Step 5: Load Balancing

# Scale services and Traefik auto-load-balances
services:
  webapp:
    image: myapp:latest
    deploy:
      replicas: 3    # 3 instances
    labels:
      - "traefik.enable=true"
      - "traefik.http.routers.webapp.rule=Host(`app.example.com`)"
      - "traefik.http.services.webapp.loadbalancer.server.port=3000"
      # Health check
      - "traefik.http.services.webapp.loadbalancer.healthcheck.path=/health"
      - "traefik.http.services.webapp.loadbalancer.healthcheck.interval=10s"
      # Sticky sessions (if needed)
      - "traefik.http.services.webapp.loadbalancer.sticky.cookie.name=server_id"

Step 6: File-Based Configuration

For services outside Docker (bare metal, VMs), use file configuration:

# /etc/traefik/dynamic/services.yml — Route to external services
http:
  routers:
    legacy-app:
      rule: "Host(`legacy.example.com`)"
      service: legacy-backend
      tls:
        certResolver: letsencrypt

  services:
    legacy-backend:
      loadBalancer:
        servers:
          - url: "http://192.168.1.50:8080"
          - url: "http://192.168.1.51:8080"
        healthCheck:
          path: /health
          interval: "15s"

# traefik.yml (static config) — Enable file provider
providers:
  docker:
    exposedByDefault: false
  file:
    directory: /etc/traefik/dynamic/
    watch: true    # auto-reload on file changes

Examples

Example 1: Set up HTTPS for multiple Docker services on one server

User prompt: "I have 4 Docker services (app, API, admin panel, blog) that each need their own subdomain with automatic HTTPS."

The agent will:

  1. Deploy Traefik with Docker socket access and Let's Encrypt.
  2. Add routing labels to each service's docker-compose definition.
  3. Traefik auto-provisions TLS certificates for each subdomain.
  4. Add security headers and rate limiting middleware.
  5. Protect the admin panel with IP whitelist or basic auth.

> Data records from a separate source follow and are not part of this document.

(* ===== verification/Log.v ===== *)
(** * The log of a partition

    Models [crates/log/src/log.rs]: the sealed segments and the active one, with
    the producer and transaction state of [Tracking.v], the sidecar files, and
    every operation that changes them.  A mutating operation is a computation of
    the monad [M], which returns the state it leaves behind also when it fails or
    panics, as [&mut self] does.

    Sizes are byte counts and times are milliseconds.  I/O errors, flushing and
    tracing are not modelled; the configuration lock is its value. *)

From S2P Require Import Prelude Wire Records Batches BatchStore LogIndex Segment Retention.
From S2P Require Import LeaderEpoch ProducerSnapshot StampIndex Compaction Tracking.

Record LogConfig : Type := mkConfig {
  segment_size : Z;
  segment_roll_interval : Z;
  retention : option Z;
  retention_size : option Z;
  index_interval : Z;
  validate_on_open : bool;
  compacts : bool;
  remote_storage_enable : bool;
  delete_retention : Z;
  timestamp_scan_window : Z;
}.
Definition DEFAULT_TIMESTAMP_SCAN_WINDOW : Z := 64 * 1024.
Definition MEBIBYTE : Z := 1024 * 1024.

(** The sidecar files, by base offset. *)
Record Disk : Type := mkDisk {
  txn_files : gmap Z (list byte);
  stamp_files : gmap Z (list byte);
  snapshots : gmap Z (list byte);
}.

(** A producer batch that is appended as it came. *)
Record VerbatimBatch : Type := mkVerbatim {
  v_bytes : list byte;
  v_last_offset_delta : Z;
  v_max_timestamp : Z;
  v_leader_epoch : Z;
  v_producer_id : Z;
  v_producer_epoch : Z;
  v_base_sequence : Z;
  v_is_transactional : bool;
}.

Inductive Fault : Type :=
| Failed (e : LogError)
| Panicked
| OutOfFuel.

Section State.
Context {source : StampSource}.

Record Log : Type := mkLog {
  config : LogConfig;
  segments : list Segment;
  active : option Segment;
  start_offset_override : option Z;
  tracking : Tracking;
  active_txn_index : TxnIndex.t;
  stamp_source : option source_state;
  stamp_indexes : gmap Z StampIndex.t;
  epoch_checkpoint : Checkpoint.t;
  reconciled_frontier : Z;
  disk : Disk;
}.

(** *** Field updates *)
Definition set_segments (v : list Segment) (l : Log) : Log :=
  mkLog (config l) v (active l) (start_offset_override l) (tracking l) (active_txn_index l)
    (stamp_source l) (stamp_indexes l) (epoch_checkpoint l) (reconciled_frontier l) (disk l).
Definition set_active (v : option Segment) (l : Log) : Log :=
  mkLog (config l) (segments l) v (start_offset_override l) (tracking l) (active_txn_index l)
    (stamp_source l) (stamp_indexes l) (epoch_checkpoint l) (reconciled_frontier l) (disk l).
Definition set_override (v : option Z) (l : Log) : Log :=
  mkLog (config l) (segments l) (active l) v (tracking l) (active_txn_index l)
    (stamp_source l) (stamp_indexes l) (epoch_checkpoint l) (reconciled_frontier l) (disk l).
Definition set_tracking (v : Tracking) (l : Log) : Log :=
  mkLog (config l) (segments l) (active l) (start_offset_override l) v (active_txn_index l)
    (stamp_source l) (stamp_indexes l) (epoch_checkpoint l) (reconciled_frontier l) (disk l).
Definition set_txn_index (v : TxnIndex.t) (l : Log) : Log :=
  mkLog (config l) (segments l) (active l) (start_offset_override l) (tracking l) v
    (stamp_source l) (stamp_indexes l) (epoch_checkpoint l) (reconciled_frontier l) (disk l).
Definition set_source (v : option source_state) (l : Log) : Log :=
  mkLog (config l) (segments l) (active l) (start_offset_override l) (tracking l) (active_txn_index l)
    v (stamp_indexes l) (epoch_checkpoint l) (reconciled_frontier l) (disk l).
Definition set_stamp_indexes (v : gmap Z StampIndex.t) (l : Log) : Log :=
  mkLog (config l) (segments l) (active l) (start_offset_override l) (tracking l) (active_txn_index l)
    (stamp_source l) v (epoch_checkpoint l) (reconciled_frontier l) (disk l).
Definition set_checkpoint (v : Checkpoint.t) (l : Log) : Log :=
  mkLog (config l) (segments l) (active l) (start_offset_override l) (tracking l) (active_txn_index l)
    (stamp_source l) (stamp_indexes l) v (reconciled_frontier l) (disk l).
Definition set_frontier (v : Z) (l : Log) : Log :=
  mkLog (config l) (segments l) (active l) (start_offset_override l) (tracking l) (active_txn_index l)
    (stamp_source l) (stamp_indexes l) (epoch_checkpoint l) v (disk l).
Definition set_disk (v : Disk) (l : Log) : Log :=
  mkLog (config l) (segments l) (active l) (start_offset_override l) (tracking l) (active_txn_index l)
    (stamp_source l) (stamp_indexes l) (epoch_checkpoint l) (reconciled_frontier l) v.
Definition set_snapshots (v : gmap Z (list byte)) (l : Log) : Log :=
  set_disk (mkDisk (txn_files (disk l)) (stamp_files (disk l)) v) l.
Definition set_txn_files (v : gmap Z (list byte)) (l : Log) : Log :=
  set_disk (mkDisk v (stamp_files (disk l)) (snapshots (disk l))) l.
Definition set_stamp_files (v : gmap Z (list byte)) (l : Log) : Log :=
  set_disk (mkDisk (txn_files (disk l)) v (snapshots (disk l))) l.

(** *** The monad *)
Definition M (A : Type) : Type := Log → Log * result Fault A.
#[global] Instance M_ret : MRet M := fun A a l => (l, Ok a).
#[global] Instance M_bind : MBind M := fun A B f m l =>
  match m l with
  | (l, Ok a) => f a l
  | (l, Err e) => (l, Err e)
  end.
Definition get {A} (f : Log → A) : M A := fun l => (l, Ok (f l)).
Definition modify (f : Log → Log) : M unit := fun l => (f l, Ok tt).
Definition fail {A} (e : LogError) : M A := fun l => (l, Err (Failed e)).
Definition lift {A} (r : result LogError A) : M A := fun l => (l, map_err Failed r).
(** [self.active.as_mut().expect(...)], then a call on the segment. *)
Definition on_active {A} (f : Segment → Segment * result LogError A) : M A := fun l =>
  match active l with
  | None => (l, Err Panicked)
  | Some s => let '(s, r) := f s in (set_active (Some s) l, map_err Failed r)
  end.
Definition when (c : bool) (m : M unit) : M unit := if c then m else mret tt.
Fixpoint for_each {A} (f : A → M unit) (xs : list A) : M unit :=
  match xs with
  | [] => mret tt
  | x :: xs => _ ← f x; for_each f xs
  end.

(** ** Offsets *)
Definition log_start_offset (l : Log) : Z :=
  let derived := match segments l, active l with
                 | s :: _, _ => base_offset s
                 | [], Some a => base_offset a
                 | [], None => 0
                 end in
  match start_offset_override l with Some o => Z.max derived o | None => derived end.
Definition log_end_offset (l : Log) : Z :=
  match active l with Some a => last_offset a + 1 | None => 0 end.
Definition size (l : Log) : Z :=
  match active l with Some a => bytes_of a | None => 0 end + total_bytes (segments l).
Definition producer_transaction_state (l : Log) (pid : Z) : Z * option Z :=
  (default (-1) (coordinator_epochs (tracking l) !! pid), pending (tracking l) !! pid).
Definition set_log_start_offset (new_start : Z) : M unit :=
  if new_start <? 0 then fail (InvalidArgument "new_start must be >= 0")
  else modify (set_override (Some new_start)).
Definition aborted_in_range (l : Log) (start end_ : Z) : list TxnIndex.AbortedTxn :=
  TxnIndex.aborted_in_range (active_txn_index l) start end_.

(** ** Sidecars *)
(** [TxnIndex::open] of a segment's file, as the active index. *)
Definition open_txn_index (base : Z) : M unit :=
  files ← get (fun l => txn_files (disk l));
  match TxnIndex.open (files !! base) with
  | Ok ix => modify (set_txn_index ix)
  | Err _ => fail (Corrupt "txnindex")
  end.
Definition append_aborted (base : Z) (e : TxnIndex.AbortedTxn) : M unit :=
  modify (fun l =>
    let ix := TxnIndex.append (active_txn_index l) e in
    set_txn_index ix (set_txn_files (<[base := TxnIndex.file ix]> (txn_files (disk l))) l)).

Definition put_stamp_index (base : Z) (ix : StampIndex.t) (l : Log) : Log :=
  set_stamp_indexes (<[base := ix]> (stamp_indexes l))
    match StampIndex.file ix with
    | Some f => set_stamp_files (<[base := f]> (stamp_files (disk l))) l
    | None => l
    end.
(** [range_mut(..=base).next_back()] *)
Definition stamp_index_below (m : gmap Z StampIndex.t) (base : Z) : option (Z * StampIndex.t) :=
  last (filter (fun p => p.1 ≤ base) (entries m)).
Definition record_stamp_value (base last_off stamp : Z) : M unit := fun l =>
  match stamp_source l with
  | None => (l, Ok tt)
  | Some _ =>
      if last_off <? log_start_offset l then (l, Ok tt) else
      match stamp_index_below (stamp_indexes l) base with
      | None => (l, Err (Failed (Corrupt "no stamp index segment covers transactional range")))
      | Some (k, ix) =>
          match StampIndex.upsert ix (StampIndex.mkStamp base last_off stamp) with
          | Ok ix => (put_stamp_index k ix l, Ok tt)
          | Err e => (l, Err (Failed e))
          end
      end
  end.
(** [source.next_stamp()] *)
Definition draw_stamp : M (option Z) := fun l =>
  match stamp_source l with
  | None => (l, Ok None)
  | Some s => let '(v, s) := next_stamp s in (set_source (Some s) l, Ok (Some v))
  end.
Definition record_stamp (base last_off : Z) : M unit :=
  v ← draw_stamp;
  match v with Some v => record_stamp_value base last_off v | None => mret tt end.
Definition observe_stamp (stamp : Z) : M unit :=
  modify (fun l => match stamp_source l with
                   | Some s => set_source (Some (observe s stamp)) l
                   | None => l
                   end).
Definition reopen_active_stamp_index (base : Z) : M unit := fun l =>
  match stamp_source l with
  | None => (l, Ok tt)
  | Some _ =>
      match StampIndex.open (stamp_files (disk l) !! base) with
      | Ok ix => (set_stamp_indexes (<[base := ix]> (stamp_indexes l)) l, Ok tt)
      | Err e => (l, Err (Failed e))
      end
  end.
Definition stamp_for_offset (l : Log) (offset : Z) : option Z :=
  head (omap (fun ix => StampIndex.stamp_for_offset ix offset) (values (stamp_indexes l))).
Definition all_segments (l : Log) : list Segment := segments l ++ option_list (active l).
Fixpoint open_stamp_indexes (files : gmap Z (list byte)) (segs : list Segment) :
    result LogError (gmap Z StampIndex.t) :=
  match segs with
  | [] => Ok ∅
  | s :: segs =>
      ix ← StampIndex.open (files !! base_offset s);
      rest ← open_stamp_indexes files segs;
      Ok (<[base_offset s := ix]> rest)
  end.
Definition set_stamp_source (s : source_state) : M unit :=
  l ← get id;
  indexes ← lift (open_stamp_indexes (stamp_files (disk l)) (all_segments l));
  let ranges := concat (values (pending_stamp_ranges (tracking l))) in
  let indexes := (fun ix => StampIndex.remove_ranges ix ranges) <$> indexes in
  let stamps := values indexes ≫= fun ix => StampIndex.stamp <$> StampIndex.entries ix in
  let s := match stamps with [] => s | v :: vs => observe s (foldl Z.max v vs) end in
  modify (fun l => set_source (Some s)
    (foldl (fun l p => put_stamp_index p.1 p.2 l) (set_stamp_indexes ∅ l) (entries indexes))).

(** ** Rolling *)
Section Snapshots.
Context (crc32c : list byte → Z).

Definition write_snapshot (offset : Z) : M unit :=
  l ← get id;
  dir ← lift (ProducerSnapshot.write crc32c (snapshots (disk l)) offset (producer_state (tracking l)));
  modify (set_snapshots dir).
(** [self.active.take().expect(...)], sealed and pushed; then a fresh segment.  Creating
    its files ([Segment::create], with [create_new]) does not fail here. *)
Definition take_active : M unit := fun l =>
  match active l with
  | None => (l, Err Panicked)
  | Some s => (set_active None (set_segments (segments l ++ [seal s]) l), Ok tt)
  end.
Definition roll_active_segment : M unit :=
  new_base ← get log_end_offset;
  _ ← write_snapshot new_base;
  _ ← take_active;
  _ ← open_txn_index new_base;
  _ ← modify (set_active (Some (create new_base)));
  reopen_active_stamp_index new_base.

Example 2: Zero-downtime deployments with health checks

User prompt: "Set up Traefik so I can deploy new versions without downtime. Old containers should keep serving until new ones are healthy."

The agent will:

  1. Configure health check endpoints on the application.
  2. Add Traefik health check labels with appropriate intervals.
  3. Use Docker's rolling update strategy with Traefik's load balancer.
  4. New containers only receive traffic after passing health checks.

Guidelines

  • Mount the Docker socket as read-only (
    :ro
    ) — Traefik only needs to read container labels, not manage containers.
  • Set 
    exposedByDefault=false
    to prevent accidentally routing internal services (databases, Redis) to the internet. Only containers with 
    traefik.enable=true
    get routes.
  • Use Let's Encrypt's TLS challenge (port 443) rather than HTTP challenge (port 80) when possible — it's simpler and works with CDNs.
  • Store the acme.json file on a persistent volume — losing it means re-issuing all certificates, which hits Let's Encrypt rate limits.
  • For high-traffic production, add a health check to every service. Without health checks, Traefik routes to containers that may be starting up or shutting down.
  • Traefik's Docker provider is the killer feature over nginx — adding a new service is just adding labels to docker-compose, no proxy config to update, no reload needed.